Action item:
Below are entries. Copy exactly the lines running from the line that holds "(** [l[i] = f(l[i])]" to the line that holds "(** ** Temporal", with both ends included.

Stored items
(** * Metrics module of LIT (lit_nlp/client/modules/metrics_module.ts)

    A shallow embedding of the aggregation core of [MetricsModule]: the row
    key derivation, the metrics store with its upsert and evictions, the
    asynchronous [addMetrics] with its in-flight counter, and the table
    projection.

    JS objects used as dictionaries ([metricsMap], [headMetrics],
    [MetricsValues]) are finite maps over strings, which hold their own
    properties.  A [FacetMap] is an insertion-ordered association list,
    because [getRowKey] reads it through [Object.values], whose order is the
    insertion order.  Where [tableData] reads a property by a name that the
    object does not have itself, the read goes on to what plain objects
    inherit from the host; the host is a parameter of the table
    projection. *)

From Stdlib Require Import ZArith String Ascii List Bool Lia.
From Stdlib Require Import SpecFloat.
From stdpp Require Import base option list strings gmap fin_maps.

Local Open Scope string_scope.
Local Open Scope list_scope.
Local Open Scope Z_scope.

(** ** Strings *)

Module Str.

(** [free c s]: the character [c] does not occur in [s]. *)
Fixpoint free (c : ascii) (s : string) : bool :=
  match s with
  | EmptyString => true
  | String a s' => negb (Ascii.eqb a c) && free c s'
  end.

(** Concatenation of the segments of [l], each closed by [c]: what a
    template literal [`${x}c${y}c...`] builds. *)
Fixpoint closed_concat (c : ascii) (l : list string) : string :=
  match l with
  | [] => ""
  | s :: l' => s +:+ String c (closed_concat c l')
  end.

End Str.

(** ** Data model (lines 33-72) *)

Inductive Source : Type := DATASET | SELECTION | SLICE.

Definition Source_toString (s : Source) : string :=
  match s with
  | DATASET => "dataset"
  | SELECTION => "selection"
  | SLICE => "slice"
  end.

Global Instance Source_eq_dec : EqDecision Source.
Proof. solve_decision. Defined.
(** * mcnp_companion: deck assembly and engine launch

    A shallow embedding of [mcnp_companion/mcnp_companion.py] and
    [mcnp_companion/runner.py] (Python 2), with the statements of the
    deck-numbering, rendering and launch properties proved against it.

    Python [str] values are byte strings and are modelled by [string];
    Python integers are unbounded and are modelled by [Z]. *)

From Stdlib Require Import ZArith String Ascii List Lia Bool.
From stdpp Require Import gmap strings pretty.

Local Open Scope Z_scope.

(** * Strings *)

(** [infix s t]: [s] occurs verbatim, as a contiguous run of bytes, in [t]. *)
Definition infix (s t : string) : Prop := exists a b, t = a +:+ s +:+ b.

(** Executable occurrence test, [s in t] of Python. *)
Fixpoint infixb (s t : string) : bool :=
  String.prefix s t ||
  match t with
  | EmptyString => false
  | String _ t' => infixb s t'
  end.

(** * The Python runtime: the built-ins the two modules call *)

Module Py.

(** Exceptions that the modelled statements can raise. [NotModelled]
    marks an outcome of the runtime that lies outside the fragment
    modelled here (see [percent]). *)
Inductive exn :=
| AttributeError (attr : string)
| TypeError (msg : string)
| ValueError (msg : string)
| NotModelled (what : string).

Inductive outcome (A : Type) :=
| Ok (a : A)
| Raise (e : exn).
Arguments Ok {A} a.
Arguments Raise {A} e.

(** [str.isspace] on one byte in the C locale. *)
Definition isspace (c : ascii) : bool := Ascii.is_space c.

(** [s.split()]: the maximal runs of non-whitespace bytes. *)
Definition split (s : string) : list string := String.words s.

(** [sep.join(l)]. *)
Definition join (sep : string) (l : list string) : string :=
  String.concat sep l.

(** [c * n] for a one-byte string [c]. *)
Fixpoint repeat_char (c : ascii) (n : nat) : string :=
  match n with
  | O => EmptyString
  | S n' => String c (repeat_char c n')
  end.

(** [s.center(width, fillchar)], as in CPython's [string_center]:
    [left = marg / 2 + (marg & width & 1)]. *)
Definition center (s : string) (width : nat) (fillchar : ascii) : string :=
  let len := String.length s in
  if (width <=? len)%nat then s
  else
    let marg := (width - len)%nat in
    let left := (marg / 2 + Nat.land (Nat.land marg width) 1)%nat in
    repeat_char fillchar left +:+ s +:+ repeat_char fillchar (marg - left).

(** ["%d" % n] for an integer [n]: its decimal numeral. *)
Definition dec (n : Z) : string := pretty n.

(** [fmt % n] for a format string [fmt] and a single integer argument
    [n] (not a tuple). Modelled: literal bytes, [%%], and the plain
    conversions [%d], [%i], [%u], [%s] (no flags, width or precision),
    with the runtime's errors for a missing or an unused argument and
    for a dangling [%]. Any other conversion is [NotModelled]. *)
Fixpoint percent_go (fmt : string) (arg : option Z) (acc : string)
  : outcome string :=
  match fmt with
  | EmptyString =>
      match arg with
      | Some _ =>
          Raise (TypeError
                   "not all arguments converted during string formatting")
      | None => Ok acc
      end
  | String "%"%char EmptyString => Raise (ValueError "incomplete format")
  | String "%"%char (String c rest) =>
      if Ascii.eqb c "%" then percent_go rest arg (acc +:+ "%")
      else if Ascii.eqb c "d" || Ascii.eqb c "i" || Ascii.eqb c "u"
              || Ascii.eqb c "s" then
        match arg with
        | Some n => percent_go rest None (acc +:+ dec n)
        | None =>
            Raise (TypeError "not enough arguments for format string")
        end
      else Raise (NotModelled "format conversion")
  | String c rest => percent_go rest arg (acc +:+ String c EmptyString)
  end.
---
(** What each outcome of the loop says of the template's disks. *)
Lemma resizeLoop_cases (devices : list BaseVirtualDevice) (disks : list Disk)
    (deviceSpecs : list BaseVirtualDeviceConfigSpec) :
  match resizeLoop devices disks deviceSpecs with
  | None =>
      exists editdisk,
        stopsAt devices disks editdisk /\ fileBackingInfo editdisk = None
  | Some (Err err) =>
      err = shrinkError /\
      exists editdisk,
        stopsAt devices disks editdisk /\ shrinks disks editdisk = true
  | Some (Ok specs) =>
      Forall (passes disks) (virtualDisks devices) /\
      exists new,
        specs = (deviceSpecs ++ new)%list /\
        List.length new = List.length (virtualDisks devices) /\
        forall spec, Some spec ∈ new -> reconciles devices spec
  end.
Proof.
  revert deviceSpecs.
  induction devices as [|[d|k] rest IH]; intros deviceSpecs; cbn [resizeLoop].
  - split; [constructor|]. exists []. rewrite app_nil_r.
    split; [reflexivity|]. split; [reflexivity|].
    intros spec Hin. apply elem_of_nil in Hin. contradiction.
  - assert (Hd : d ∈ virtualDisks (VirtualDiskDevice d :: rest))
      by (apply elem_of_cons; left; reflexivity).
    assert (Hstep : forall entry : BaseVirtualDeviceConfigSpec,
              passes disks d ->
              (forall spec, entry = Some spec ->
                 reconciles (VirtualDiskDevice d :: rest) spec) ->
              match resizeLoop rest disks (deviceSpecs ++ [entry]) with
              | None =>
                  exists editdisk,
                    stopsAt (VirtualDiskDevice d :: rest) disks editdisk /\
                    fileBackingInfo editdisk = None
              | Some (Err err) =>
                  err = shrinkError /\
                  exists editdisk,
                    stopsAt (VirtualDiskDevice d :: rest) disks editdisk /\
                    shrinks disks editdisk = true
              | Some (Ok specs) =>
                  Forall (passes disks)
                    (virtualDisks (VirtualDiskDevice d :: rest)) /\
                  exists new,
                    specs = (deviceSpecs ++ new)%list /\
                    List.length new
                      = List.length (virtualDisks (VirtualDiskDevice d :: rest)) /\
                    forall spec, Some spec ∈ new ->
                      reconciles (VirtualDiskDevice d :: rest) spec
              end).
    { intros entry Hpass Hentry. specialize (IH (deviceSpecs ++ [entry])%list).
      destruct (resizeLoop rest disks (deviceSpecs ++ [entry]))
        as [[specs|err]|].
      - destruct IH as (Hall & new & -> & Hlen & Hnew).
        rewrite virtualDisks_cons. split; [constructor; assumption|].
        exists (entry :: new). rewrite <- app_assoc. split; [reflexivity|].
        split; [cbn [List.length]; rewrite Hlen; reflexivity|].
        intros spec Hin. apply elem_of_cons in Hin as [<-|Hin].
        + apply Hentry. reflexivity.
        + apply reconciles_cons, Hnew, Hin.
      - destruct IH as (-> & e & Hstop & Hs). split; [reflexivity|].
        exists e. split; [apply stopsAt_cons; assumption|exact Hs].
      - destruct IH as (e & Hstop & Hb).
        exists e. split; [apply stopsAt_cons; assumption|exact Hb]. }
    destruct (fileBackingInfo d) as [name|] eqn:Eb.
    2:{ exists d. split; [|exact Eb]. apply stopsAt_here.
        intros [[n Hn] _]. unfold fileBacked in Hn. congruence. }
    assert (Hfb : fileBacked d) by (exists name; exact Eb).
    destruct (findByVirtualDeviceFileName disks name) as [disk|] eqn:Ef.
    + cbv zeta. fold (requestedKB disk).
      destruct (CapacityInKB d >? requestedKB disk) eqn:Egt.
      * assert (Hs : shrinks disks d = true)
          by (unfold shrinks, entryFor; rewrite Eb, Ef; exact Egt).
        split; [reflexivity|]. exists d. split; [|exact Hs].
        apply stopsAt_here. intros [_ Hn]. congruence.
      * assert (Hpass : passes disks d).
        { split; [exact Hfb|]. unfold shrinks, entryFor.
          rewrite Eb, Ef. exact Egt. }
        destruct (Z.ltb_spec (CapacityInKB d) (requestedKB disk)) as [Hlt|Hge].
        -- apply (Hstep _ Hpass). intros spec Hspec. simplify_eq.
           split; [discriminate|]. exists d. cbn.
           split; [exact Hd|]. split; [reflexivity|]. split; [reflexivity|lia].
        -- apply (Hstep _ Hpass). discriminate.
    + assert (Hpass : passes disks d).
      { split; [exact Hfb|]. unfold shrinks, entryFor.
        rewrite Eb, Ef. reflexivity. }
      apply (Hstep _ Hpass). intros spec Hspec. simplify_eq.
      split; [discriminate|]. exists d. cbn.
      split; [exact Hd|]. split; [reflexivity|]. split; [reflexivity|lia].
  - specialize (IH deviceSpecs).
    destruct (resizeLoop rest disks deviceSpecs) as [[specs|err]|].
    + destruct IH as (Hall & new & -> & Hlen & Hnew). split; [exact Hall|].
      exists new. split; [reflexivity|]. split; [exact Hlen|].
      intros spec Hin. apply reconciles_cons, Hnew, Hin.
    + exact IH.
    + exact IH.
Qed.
...
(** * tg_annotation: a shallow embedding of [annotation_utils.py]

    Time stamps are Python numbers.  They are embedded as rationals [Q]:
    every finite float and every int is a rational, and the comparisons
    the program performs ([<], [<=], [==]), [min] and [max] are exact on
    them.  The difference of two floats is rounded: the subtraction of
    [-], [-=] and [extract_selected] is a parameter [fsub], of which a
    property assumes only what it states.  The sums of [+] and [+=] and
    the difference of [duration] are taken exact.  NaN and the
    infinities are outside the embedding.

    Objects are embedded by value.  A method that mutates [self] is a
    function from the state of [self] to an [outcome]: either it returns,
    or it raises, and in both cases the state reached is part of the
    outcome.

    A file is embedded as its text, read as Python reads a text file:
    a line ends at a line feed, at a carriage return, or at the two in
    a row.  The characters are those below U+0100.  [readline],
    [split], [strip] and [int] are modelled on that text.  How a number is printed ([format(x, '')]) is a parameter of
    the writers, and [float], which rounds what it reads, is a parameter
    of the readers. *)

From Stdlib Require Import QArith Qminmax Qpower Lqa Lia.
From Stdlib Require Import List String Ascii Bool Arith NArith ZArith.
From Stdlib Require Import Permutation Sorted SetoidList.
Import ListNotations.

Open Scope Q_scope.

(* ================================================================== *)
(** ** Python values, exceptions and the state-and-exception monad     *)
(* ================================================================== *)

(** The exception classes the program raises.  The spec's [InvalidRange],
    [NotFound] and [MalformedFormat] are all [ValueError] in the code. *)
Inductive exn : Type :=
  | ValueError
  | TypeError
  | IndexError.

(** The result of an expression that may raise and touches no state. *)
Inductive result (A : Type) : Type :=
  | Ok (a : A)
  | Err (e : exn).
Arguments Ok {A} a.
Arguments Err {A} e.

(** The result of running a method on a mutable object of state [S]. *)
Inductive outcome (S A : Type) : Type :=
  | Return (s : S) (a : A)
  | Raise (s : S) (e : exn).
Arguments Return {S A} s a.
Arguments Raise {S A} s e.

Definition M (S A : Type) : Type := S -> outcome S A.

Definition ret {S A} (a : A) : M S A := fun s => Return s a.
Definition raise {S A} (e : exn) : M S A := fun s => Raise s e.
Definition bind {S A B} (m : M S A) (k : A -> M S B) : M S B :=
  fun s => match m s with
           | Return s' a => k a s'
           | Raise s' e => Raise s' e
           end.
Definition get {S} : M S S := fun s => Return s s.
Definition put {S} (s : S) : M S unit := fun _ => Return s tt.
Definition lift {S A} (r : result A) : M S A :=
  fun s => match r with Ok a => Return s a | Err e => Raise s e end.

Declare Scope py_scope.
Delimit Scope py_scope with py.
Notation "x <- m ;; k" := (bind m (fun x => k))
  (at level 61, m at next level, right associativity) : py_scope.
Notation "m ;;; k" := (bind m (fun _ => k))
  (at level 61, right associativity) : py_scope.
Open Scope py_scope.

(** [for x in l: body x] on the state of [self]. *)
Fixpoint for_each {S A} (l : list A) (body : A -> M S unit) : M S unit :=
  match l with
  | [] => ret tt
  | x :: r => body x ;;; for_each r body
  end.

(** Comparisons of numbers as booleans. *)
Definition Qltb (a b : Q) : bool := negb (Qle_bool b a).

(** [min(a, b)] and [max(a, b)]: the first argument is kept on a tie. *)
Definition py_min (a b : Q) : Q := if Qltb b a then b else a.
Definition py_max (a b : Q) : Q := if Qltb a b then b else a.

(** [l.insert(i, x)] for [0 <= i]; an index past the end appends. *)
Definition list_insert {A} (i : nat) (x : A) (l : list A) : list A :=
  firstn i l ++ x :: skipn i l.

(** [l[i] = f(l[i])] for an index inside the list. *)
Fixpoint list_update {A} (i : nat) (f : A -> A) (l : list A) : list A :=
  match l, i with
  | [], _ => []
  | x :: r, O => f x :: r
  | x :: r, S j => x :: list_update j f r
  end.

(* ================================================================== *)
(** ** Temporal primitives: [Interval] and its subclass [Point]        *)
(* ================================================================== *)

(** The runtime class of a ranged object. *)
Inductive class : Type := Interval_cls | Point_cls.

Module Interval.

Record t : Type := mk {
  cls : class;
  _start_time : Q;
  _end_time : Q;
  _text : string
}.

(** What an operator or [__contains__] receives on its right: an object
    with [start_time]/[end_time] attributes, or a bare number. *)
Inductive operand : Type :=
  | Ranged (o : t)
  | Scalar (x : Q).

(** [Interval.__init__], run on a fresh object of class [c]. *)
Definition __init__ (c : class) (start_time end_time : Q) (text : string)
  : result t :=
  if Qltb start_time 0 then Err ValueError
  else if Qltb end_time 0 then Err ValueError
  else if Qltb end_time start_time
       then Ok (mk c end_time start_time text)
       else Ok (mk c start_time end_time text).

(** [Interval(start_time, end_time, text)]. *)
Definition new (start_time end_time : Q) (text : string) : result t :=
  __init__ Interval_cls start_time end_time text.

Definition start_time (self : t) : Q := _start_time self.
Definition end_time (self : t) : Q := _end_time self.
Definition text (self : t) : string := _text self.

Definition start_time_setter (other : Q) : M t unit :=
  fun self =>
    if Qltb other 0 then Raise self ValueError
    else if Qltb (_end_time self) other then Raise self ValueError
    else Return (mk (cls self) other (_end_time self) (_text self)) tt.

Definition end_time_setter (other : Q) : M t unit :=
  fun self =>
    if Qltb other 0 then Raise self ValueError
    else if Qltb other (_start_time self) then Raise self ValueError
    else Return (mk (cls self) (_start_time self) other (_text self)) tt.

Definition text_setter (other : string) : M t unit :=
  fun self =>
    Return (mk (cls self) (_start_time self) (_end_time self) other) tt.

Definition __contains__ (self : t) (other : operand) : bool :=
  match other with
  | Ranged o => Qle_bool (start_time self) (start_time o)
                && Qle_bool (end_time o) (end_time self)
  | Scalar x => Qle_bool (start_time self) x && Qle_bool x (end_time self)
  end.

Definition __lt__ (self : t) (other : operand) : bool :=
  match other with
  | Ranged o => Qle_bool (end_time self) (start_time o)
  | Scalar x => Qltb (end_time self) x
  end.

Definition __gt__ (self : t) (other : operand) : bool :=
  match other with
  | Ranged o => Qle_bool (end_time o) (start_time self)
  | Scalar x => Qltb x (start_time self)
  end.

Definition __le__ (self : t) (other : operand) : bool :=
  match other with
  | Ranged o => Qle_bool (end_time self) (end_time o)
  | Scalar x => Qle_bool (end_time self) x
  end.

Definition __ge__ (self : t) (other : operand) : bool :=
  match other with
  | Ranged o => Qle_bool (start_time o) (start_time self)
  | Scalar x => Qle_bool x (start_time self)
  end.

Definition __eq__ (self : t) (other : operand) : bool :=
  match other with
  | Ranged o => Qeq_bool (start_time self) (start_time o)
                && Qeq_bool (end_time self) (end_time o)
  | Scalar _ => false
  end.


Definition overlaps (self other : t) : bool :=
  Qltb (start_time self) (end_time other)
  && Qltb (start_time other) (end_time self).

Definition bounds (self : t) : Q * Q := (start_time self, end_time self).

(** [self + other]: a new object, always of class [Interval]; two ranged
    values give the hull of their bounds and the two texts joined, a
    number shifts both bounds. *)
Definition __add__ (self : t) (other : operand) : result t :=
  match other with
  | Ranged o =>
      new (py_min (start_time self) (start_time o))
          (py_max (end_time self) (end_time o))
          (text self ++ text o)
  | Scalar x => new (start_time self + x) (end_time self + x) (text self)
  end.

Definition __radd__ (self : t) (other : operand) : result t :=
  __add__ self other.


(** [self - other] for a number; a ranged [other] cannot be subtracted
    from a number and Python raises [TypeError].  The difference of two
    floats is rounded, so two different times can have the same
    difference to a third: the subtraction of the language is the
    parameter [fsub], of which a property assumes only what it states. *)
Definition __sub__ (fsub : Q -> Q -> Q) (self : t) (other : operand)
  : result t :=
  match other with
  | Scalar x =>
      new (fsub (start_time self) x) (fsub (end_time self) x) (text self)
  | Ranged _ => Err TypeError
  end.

Response to this exercise:
(** [l[i] = f(l[i])] for an index inside the list. *)
Fixpoint list_update {A} (i : nat) (f : A -> A) (l : list A) : list A :=
  match l, i with
  | [], _ => []
  | x :: r, O => f x :: r
  | x :: r, S j => x :: list_update j f r
  end.

(* ================================================================== *)
(** ** Temporal primitives: [Interval] and its subclass [Point]        *)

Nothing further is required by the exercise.